No long-term adverse events were reported from the problem, in which a sequence workflow can trigger “a discrepancy between initial skin marking on the skull and instrument trajectory,” the Warsaw, Ind.-based company said.
“In all cases, the issue was detected visually and/or through software prompts detected by the user and there have been no long-term adverse patient effects,” the company said Sept. 13. The issue does not affect other Rosa robot-assisted systems for brain, spine and knee procedures. Zimmer acquired the Rosa line when it bought Montpellier, France-based Medtech in 2016.
An upgrade to Rosa Brain 3.1 is under way; in the meantime, Zimmer said it’s working with surgeons to address the anomaly “to ensure that there is no disruption to their ability to safely perform procedures on their patients.”

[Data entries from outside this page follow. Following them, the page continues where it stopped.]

Lemma verb_length line : (length (parse_line (trim line)).1.1 <= length line)%nat.
Proof.
  unfold parse_line. pose proof (length_trim line) as Hl. destruct (next_token_split (trim line)) as (w & E & _).
  destruct (next_token (trim line)) as [v s1]. cbn [fst snd] in E. destruct (next_token s1) as [k r]. cbn [fst].
  unfold to_upper. rewrite length_fmap. rewrite E, length_app in Hl. lia.
Qed.

Lemma refused_fits line why : sane_line line -> command_of line = Refused why -> fits_wire why.
Proof.
  intros [Hn Hl]. pose proof (verb_length line) as Hv. pose proof (parse_line_fields line) as Hf.
  unfold command_of, data_command. destruct (parse_line (trim line)) as [[verb key] rest]. cbn [fst] in Hv.
  destruct Hf as (Hvs & _).
  assert (fits_wire (lit "ERR unknown command '" ++ verb ++ lit "'")) as Hunknown.
  { split; [lines|]. split.
    - unfold blen, kMaxLineLength, kMaxReply in *. rewrite !length_app. lit_lengths. lia.
    - rewrite (assoc_L (++)). by apply strip_cr_last. }
  repeat match goal with |- context [if ?b then _ else _] => destruct b end; intros [= <-]; try done;
    (split; [by_word|by vm_compute]).
Qed.

Lemma answer_fits line m r :
  sane_line line -> wire_map m -> (answer (command_of line) m).1 = Some r -> fits_wire r.
Proof.
  intros Hl Hm E. assert (forall b : bool, fits_wire (if b then lit "(integer) 1" else lit "(integer) 0")) as Hint
    by (intros []; (split; [by_word|by vm_compute])).
  pose proof (refused_fits line) as Hr.
  destruct (command_of line) eqn:Ec; simpl in E; simplify_eq; try (split; [by_word|by vm_compute]).
  - destruct (m !! k) as [v|] eqn:Ek; [by apply text_fits, (Hm k)|split; [by_word|by vm_compute]].
  - unfold present. cbn [dict_lookup map_dictionary]. destruct (m !! k); [apply (Hint true)|apply (Hint false)].
  - unfold present. cbn [dict_lookup map_dictionary]. destruct (m !! k); [apply (Hint true)|apply (Hint false)].
  - by apply Hr.
Qed.
Lemma status_line_skip status lines :
  content_length_of ((lit "HTTP/1.1 " ++ status ++ [cr]) :: lines) = content_length_of lines.
Proof.
  cbn [content_length_of]. rewrite (assoc_L (++)), strip_cr_snoc. unfold split_colon. simpl.
  destruct (span _ status) as [a [|c b]]; [done|]. by rewrite bool_decide_eq_false_2.
Qed.

Lemma getlines_header a b t :
  header_text a -> header_text b -> getlines (a ++ b ++ crlf ++ t) [] = (a ++ b ++ [cr]) :: getlines t [].
Proof.
  intros Ha Hb. replace (a ++ b ++ crlf ++ t) with ((a ++ b ++ [cr]) ++ newline :: t)
    by (by rewrite <- !(assoc_L (++))).
  rewrite getlines_line; [done|].
  intros [?%header_text_newline|[?%header_text_newline|?%list_elem_of_singleton]%elem_of_app]%elem_of_app; done.
Qed.

Lemma response_head_length status ctype n :
  header_text status -> header_text ctype -> 0 <= n <= LONG_MAX ->
  parse_content_length (response_head status ctype n) = n.
Proof.
  intros Hs Hc Hn. unfold parse_content_length, response_head.
  rewrite !getlines_header by first [ assumption | (apply header_text_decimal; lia)
    | (apply (bool_decide_unpack _); by vm_compute) ].
  rewrite status_line_skip.
  etrans; [apply (content_length_skip (lit "Content-Type") (" "%char :: ctype));
           [apply (bool_decide_unpack _); by vm_compute|by vm_compute]|].
  by apply content_length_here.
Qed.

“The company has also self-reported the need for the Rosa Brain 3.0 unit upgrade to the FDA, and the FDA is expected to assign a classification to this software recall action in the near term,” the company said. “Zimmer Biomet is dedicated to patient safety, and quality excellence is an integral aspect of our commitment to the patients and surgeons who rely on our products every day. We stand behind our products and we will reconfigure all of the Rosa Brain 3.0 units that are on the market today in a comprehensive and timely manner to ensure quality, safety and efficacy.”